Artificial Intelligence (AI) – ethical and legal considerations
PART I – Copyright and Database Right
To fully understand the legal and ethical considerations it is important to understand how the technology works in principle. While traditional computer software operates based on a chain of simple yes or no decisions which will always generate the same results, an AI based program does not produce predictable results. The developer of such a program must first train the software on a dataset which is either pre-defined (and therefore limited) or ’scraped’ from the internet, and therefore, potentially unlimited.
How does AI work?
The machine learning software (as programmed by the developer) will extract certain information from the dataset. To do this, it may make a copy of the material contained in the dataset, e.g. images, text, film, anything it has found on the internet or which was contained in the pre-selected dataset.
However, the copy is not used for very long by the software (it could be regarded as transient copying – more about this later).
The supervised machine learning model
In the first so-called supervised machine learning the developer would provide the software with ‘known responses’ alongside the pre-selected database.
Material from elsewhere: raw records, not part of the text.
(** The index of the loop a [break] ([need_loop] false) or [continue] means. *)
Fixpoint find_target (label : option (list Z)) (need_loop : bool) (l : list BCLoop) : option nat :=
  match l with
  | [] => None
  | lp :: rest =>
      if match label with
         | None => negb need_loop || negb (lp_is_switch lp)
         | Some _ => bool_decide (lp_label lp = label)
         end
      then Some 0%nat
      else S <$> find_target label need_loop rest
  end.

(** ** Statements *)

Section Compiler.

Context (realloc_ok calloc_ok : Z -> alloc_result) (cast_ub : f64 -> Z).
Context (node_addr : ASTNode -> Z) (stmt_addr : Stmt -> Z).

Abbreviation emit_op op := (emit realloc_ok (op_byte op)).

Definition emit_s (op : BCOpcode) (s : SComp) : SComp := on_comp (emit_op op) s.
Definition expr_s (n : ASTNode) (s : SComp) : SComp :=
  on_comp (cexpr realloc_ok cast_ub (s_info s) node_addr n) s.

(** [emit_jump]: the state and the position of the offset. *)
Definition jump_s (op : BCOpcode) (s : SComp) : SComp * Z :=
  let '(c, pos) := emit_jump realloc_ok (op_byte op) (s_comp s) in (on_comp (fun _ => c) s, pos).
Definition patch_s (pos target : Z) (s : SComp) : SComp := on_comp (patch_jump_to pos target) s.
Definition here_s (s : SComp) : Z := here (s_comp s).

(** [emit_eval] of a statement, without its value. *)
Definition eval_s (n : Stmt) (s : SComp) : SComp :=
  on_comp (fun c =>
    if negb (c_ok c) then c
    else let '(c1, idx) := pool_add_node realloc_ok (stmt_addr n) c in
         emit16 realloc_ok idx (emit_op BC_EVAL_NODE_POP c1)) s.

Definition clear_result (top : bool) (s : SComp) : SComp :=
  if top then emit_s BC_CLEAR_RESULT s else s.

(** [BC_DECLARE_VAR] with its operands. *)
Definition emit_declare (idx kind : Z) (c : BCComp) : BCComp :=
  emit realloc_ok (u8 kind) (emit16 realloc_ok idx (emit_op BC_DECLARE_VAR c)).

(** One declarator with an identifier. *)
Definition cdeclarator (kind : Z) (name : list Z) (init : option ASTNode) (s : SComp) : SComp :=
  let s1 := match init with Some e => expr_s e s | None => emit_s BC_PUSH_UNDEFINED s end in
  let s2 := on_comp (fun c =>
    let '(c1, idx) := pool_add_str realloc_ok (Some name) c in emit_declare idx kind c1) s1 in
  on_names (register_local_name (Some name)) s2.

Fixpoint cdeclarators (kind : Z) (vars : list declarator) (s : SComp) : SComp :=
  match vars with
  | [] => s
  | DVar (PIdent (Some name)) init :: l => cdeclarators kind l (cdeclarator kind name init s)
  | _ :: l => cdeclarators kind l s
  end.

Definition cvar_decl (token : decl_token) (vars : list declarator) (s : SComp) : SComp :=
  if existsb binds_pattern vars
  then eval_s (AST_VAR_DECL token vars) (on_names (register_vars vars) s)
  else cdeclarators (var_decl_kind token) vars s.

(** The [local < constant] test of a [for] loop: its slot and its bound. *)
Definition quick_test (info : scope_info) (test : ASTNode) : option (Z * Z) :=
  match test with
  | AST_BINARY op (AST_IDENTIFIER (Some name)) (AST_LITERAL (LNumber bits)) =>
      let imm := cast_int32 cast_ub (f64_of_bits bits) in
      if str_eqb op "<" && f64_eqb (f64_of_bits bits) (f64_of_Z imm)
      then slot ← local_slot info name; Some (slot, imm)
      else None
  | _ => None
  end.

(** The [i++] update of a [for] loop; one character of the operator is tested. *)
Definition quick_update (info : scope_info) (update : ASTNode) : option Z :=
  match update with
  | AST_UNARY (Some (String.String a _)) false (AST_IDENTIFIER (Some name)) =>
      if Ascii.eqb a "+"%char then local_slot info name else None
  | _ => None
  end.

(** The test of a [for] loop, with the position of the exit's offset. *)
Definition cfor_test (test : option ASTNode) (s : SComp) : SComp * option Z :=
  match test with
  | None => (s, None)
  | Some e =>
      match quick_test (s_info s) e with
      | Some (slot, imm) =>
          let s1 := on_comp (fun c =>
            emit32 realloc_ok imm (emit16 realloc_ok slot (emit_op BC_JUMP_IF_LOCAL_LT_IMM c))) s in
          (on_comp (emit32 realloc_ok 0) s1, Some (here_s s1))
      | None => let '(s1, pos) := jump_s BC_JUMP_IF_FALSE (expr_s e s) in (s1, Some pos)
      end
  end.

Definition cfor_update (update : option ASTNode) (s : SComp) : SComp :=
  match update with
  | None => s
  | Some e =>
      match quick_update (s_info s) e with
      | Some slot => on_comp (fun c => emit16 realloc_ok slot (emit_op BC_INC_LOCAL_DISCARD c)) s
      | None => emit_s BC_POP (expr_s e s)
      end
  end.

Definition cbreak (label : option (list Z)) (s : SComp) : SComp :=
  match find_target (label_name label) false (s_loops s) with
  | None => fail s
  | Some k =>
      let '(s1, pos) := jump_s BC_JUMP s in
      match s_loops s1 !! k with
      | Some lp =>
          match loop_add realloc_ok (lp_brk lp) (lp_cbrk lp) pos with
          | Some (l, cap) =>
              set_loops (<[k := {| lp_is_switch := lp_is_switch lp; lp_label := lp_label lp;
                                   lp_brk := l; lp_cbrk := cap; lp_cont := lp_cont lp;
                                   lp_ccont := lp_ccont lp |}]> (s_loops s1)) s1
          | None => fail s1
          end
      | None => s1
      end
  end.

Definition ccontinue (label : option (list Z)) (s : SComp) : SComp :=
  match find_target (label_name label) true (s_loops s) with
  | None => fail s
  | Some k =>
      if match s_loops s !! k with Some lp => lp_is_switch lp | None => true end then fail s
      else
        let '(s1, pos) := jump_s BC_JUMP s in
        match s_loops s1 !! k with
        | Some lp =>
            match loop_add realloc_ok (lp_cont lp) (lp_ccont lp) pos with
            | Some (l, cap) =>
                set_loops (<[k := {| lp_is_switch := lp_is_switch lp; lp_label := lp_label lp;
                                     lp_brk := lp_brk lp; lp_cbrk := lp_cbrk lp; lp_cont := l;
                                     lp_ccont := cap |}]> (s_loops s1)) s1
            | None => fail s1
            end
        | None => s1
        end
  end.

(** The loops a label is attached to. *)
Definition takes_label (n : Stmt) : bool :=
  match n with
  | AST_FOR _ _ _ _ | AST_WHILE _ _ | AST_DO_WHILE _ _ | AST_FOR_OF _ _ _ | AST_SWITCH _ _ => true
  | _ => false
  end.

(** The name and the kind a [for-of] loop binds, and whether it declares it. *)
Definition for_of_bind (each : for_each) : option (list Z * Z * bool) :=
  match each with
  | EachDecl token [DVar (PIdent (Some name)) _] => Some (name, var_decl_kind token, true)
  | EachIdent (Some name) => Some (name, 1, false)
  | _ => None
  end.

Definition for_of_names (each : for_each) (names : list (list Z)) : list (list Z) :=
  match each with
  | EachDecl _ vars => register_vars vars names
  | EachPattern p => register_pattern_names p names
  | _ => names
  end.

(** The tests of a [switch]: the jumps to the bodies, [None] for [default]. *)
Fixpoint cswitch_tests (cases : list (option ASTNode * Stmt)) (s : SComp) : SComp * list (option Z) :=
  match cases with
  | [] => (s, [])
  | (None, _) :: l => let '(s1, jumps) := cswitch_tests l s in (s1, None :: jumps)
  | (Some cond, _) :: l =>
      let '(s1, pos) := jump_s BC_JUMP_IF_TRUE (emit_s BC_STRICT_EQ (expr_s cond (emit_s BC_DUP s))) in
      let '(s2, jumps) := cswitch_tests l s1 in (s2, Some pos :: jumps)
  end.

(** The position of the last [default]'s body. *)
Fixpoint default_pos (jumps : list (option Z)) (bodies : list Z) : option Z :=
  match jumps, bodies with
  | j :: jumps', b :: bodies' =>
      match default_pos jumps' bodies' with
      | Some p => Some p
      | None => match j with None => Some b | Some _ => None end
      end
  | _, _ => None
  end.

Fixpoint patch_cases (jumps : list (option Z)) (bodies : list Z) (s : SComp) : SComp :=
  match jumps, bodies with
  | j :: jumps', b :: bodies' =>
      patch_cases jumps' bodies' (match j with Some pos => patch_s pos b s | None => s end)
  | _, _ => s
  end.

Fixpoint cstmt (n : Stmt) (top : bool) (s : SComp) {struct n} : SComp :=
  if negb (c_ok (s_comp s)) then s
  else
  let all (top : bool) :=
    (fix all (func : bool) (l : list Stmt) (s : SComp) : SComp :=
       match l with
       | [] => s
       | n :: l' => all func l' (if Bool.eqb (is_func_decl n) func then cstmt n top s else s)
       end) in
  match n with
  | SNull => s
  | AST_PROGRAM items => all true false items (all true true items s)
  | AST_BLOCK items =>
      let needs_scope := block_has_lexical items in
      let s1 := if needs_scope then emit_s BC_SCOPE_ENTER (add_depth 1 s) else s in
      let s2 := all false false items (all false true items s1) in
      if needs_scope then add_depth (-1) (emit_s BC_SCOPE_LEAVE s2) else s2
  | AST_EXPR_STMT e | AST_EXPR e => emit_s (if top then BC_SET_RESULT else BC_POP) (expr_s e s)
  | AST_VAR_DECL token vars => clear_result top (cvar_decl token vars s)
  | AST_IF cond body else_body =>
      let '(s1, jfalse) := jump_s BC_JUMP_IF_FALSE (expr_s cond s) in
      let s2 := cstmt body false s1 in
      let s3 :=
        match else_body with
        | SNull => patch_s jfalse (here_s s2) s2
        | _ =>
            let '(s3, jend) := jump_s BC_JUMP s2 in
            let s4 := cstmt else_body false (patch_s jfalse (here_s s3) s3) in
            patch_s jend (here_s s4) s4
        end in
      clear_result top s3
  | AST_FOR init test update body =>
      let s1 :=
        match init with
        | AST_VAR_DECL token vars => cvar_decl token vars s
        | _ => cstmt init false s
        end in
      let s2 := loop_push false s1 in
      let test_pos := here_s s2 in
      let '(s3, exit_patch) := cfor_test test (emit_s BC_LOOP_TICK s2) in
      let s4 := cstmt body false s3 in
      let update_pos := here_s s4 in
      let '(s5, back) := jump_s BC_JUMP (cfor_update update s4) in
      let s6 := patch_s back test_pos s5 in
      let stop := here_s s6 in
      let s7 := match exit_patch with Some pos => patch_s pos stop s6 | None => s6 end in
      clear_result top (loop_pop stop update_pos s7)
  | AST_WHILE cond body =>
      let s1 := loop_push false s in
      let test_pos := here_s s1 in
      let '(s2, exit_patch) := jump_s BC_JUMP_IF_FALSE (expr_s cond (emit_s BC_LOOP_TICK s1)) in
      let '(s3, back) := jump_s BC_JUMP (cstmt body false s2) in
      let s4 := patch_s back test_pos s3 in
      let stop := here_s s4 in
      clear_result top (loop_pop stop test_pos (patch_s exit_patch stop s4))
  | AST_DO_WHILE body cond =>
      let s1 := loop_push false s in
      let body_pos := here_s s1 in
      let s2 := cstmt body false (emit_s BC_LOOP_TICK s1) in
      let test_pos := here_s s2 in
      let '(s3, back) := jump_s BC_JUMP_IF_TRUE (expr_s cond s2) in
      let s4 := patch_s back body_pos s3 in
      clear_result top (loop_pop (here_s s4) test_pos s4)
  | AST_FOR_OF each source body =>
      match for_of_bind each with
      | None => clear_result top (eval_s n (on_names (for_of_names each) s))
      | Some (bind, kind, declare) =>
          let s1 := if declare then on_names (register_local_name (Some bind)) s else s in
          let s2 := expr_s source s1 in
          let has_block := declare && negb (kind =? 0) in
          let s3 := if has_block then emit_s BC_SCOPE_ENTER (add_depth 1 s2) else s2 in
          let s4 := loop_push false (emit_s BC_ITER_INIT s3) in
          let start := here_s s4 in
          let s5 := emit_s BC_ITER_NEXT (emit_s BC_LOOP_TICK s4) in
          let done_patch := here_s s5 in
          let s6 := on_comp (fun c =>
            let '(c1, idx) := pool_add_str realloc_ok (Some bind) (emit32 realloc_ok 0 c) in
            if declare then emit_declare idx kind c1
            else emit16 realloc_ok idx (emit_op BC_STORE_VAR c1)) s5 in
          let s7 := emit_s BC_JUMP (cstmt body false s6) in
          let back := here_s s7 in
          let s8 := patch_s back start (on_comp (emit32 realloc_ok 0) s7) in
          let stop := here_s s8 in
          let s9 := emit_s BC_ITER_CLOSE (loop_pop stop start (patch_s done_patch stop s8)) in
          clear_result top (if has_block then add_depth (-1) (emit_s BC_SCOPE_LEAVE s9) else s9)
      end
  | AST_FOR_IN bind _ => clear_result top (eval_s n (on_names (register_local_name bind) s))
  | AST_SWITCH test cases =>
      let s1 := loop_push true (expr_s test s) in
      let size := 4 * Z.max 1 (zlen cases) in
      if negb (calloc_ok size) then
        let s2 := fail s1 in clear_result top (loop_pop (here_s s2) (here_s s2) s2)
      else
        let '(s2, jumps) := cswitch_tests cases s1 in
        let '(s3, no_match) := jump_s BC_JUMP s2 in
        let '(s4, bodies) :=
          (fix each (l : list (option ASTNode * Stmt)) (s : SComp) : SComp * list Z :=
             match l with
             | [] => (s, [])
             | (_, body) :: l' =>
                 let s' :=
                   match body with
                   | AST_BLOCK items =>
                       (fix inner (l : list Stmt) (s : SComp) : SComp :=
                          match l with
                          | [] => s
                          | n :: l' => inner l' (cstmt n false s)
                          end) items s
                   | _ => cstmt body false s
                   end in
                 let '(s'', bodies) := each l' s' in (s'', here_s s :: bodies)
             end) cases s3 in
        let stop := here_s s4 in
        let s5 := patch_cases jumps bodies s4 in
        let s6 := patch_s no_match (default stop (default_pos jumps bodies)) s5 in
        clear_result top (emit_s BC_POP (loop_pop stop stop s6))
  | AST_TRY _ _ _ catch_var => clear_result top (eval_s n (on_names (register_local_name catch_var) s))
  | AST_BREAK label => cbreak label s
  | AST_CONTINUE label => ccontinue label s
  | AST_LABEL label inner =>
      match label_name label, inner with
      | None, _ | _, SNull => eval_s n s
      | Some lbl, _ =>
          clear_result top
            (if takes_label inner
             then set_pending None (cstmt inner false (set_pending (Some lbl) s))
             else eval_s n s)
      end
  | AST_THROW e => emit_s BC_THROW (expr_s e s)
  | AST_RETURN arg =>
      emit_s BC_RETURN (match arg with Some e => expr_s e s | None => emit_s BC_PUSH_UNDEFINED s end)
  | AST_DEBUGGER => emit_s BC_NOP s
  | AST_FUNC_DECL name =>
      clear_result top (eval_s n (on_names (fun l =>
        match name with Some f => if zlen l <? 256 then l ++ [f] else l | None => l end) s))
  | AST_CLASS_DECL name => clear_result top (eval_s n (on_names (register_local_name name) s))
  | AST_OTHER _ => clear_result top (eval_s n s)
  end.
For example, if the dataset contains songs of various bird species, it would indicate the song and bird species. The desired outcome would be that the machine learns to recognize first that a sound is a bird song and that the song is of a particular bird species. If a user then wishes to create a bird song by a particular bird, the software would create the song – not by copying a track it has found in the database but by creating a new song from the information it has ‘learned’. It may even be able to create a new bird song combining two species of birds.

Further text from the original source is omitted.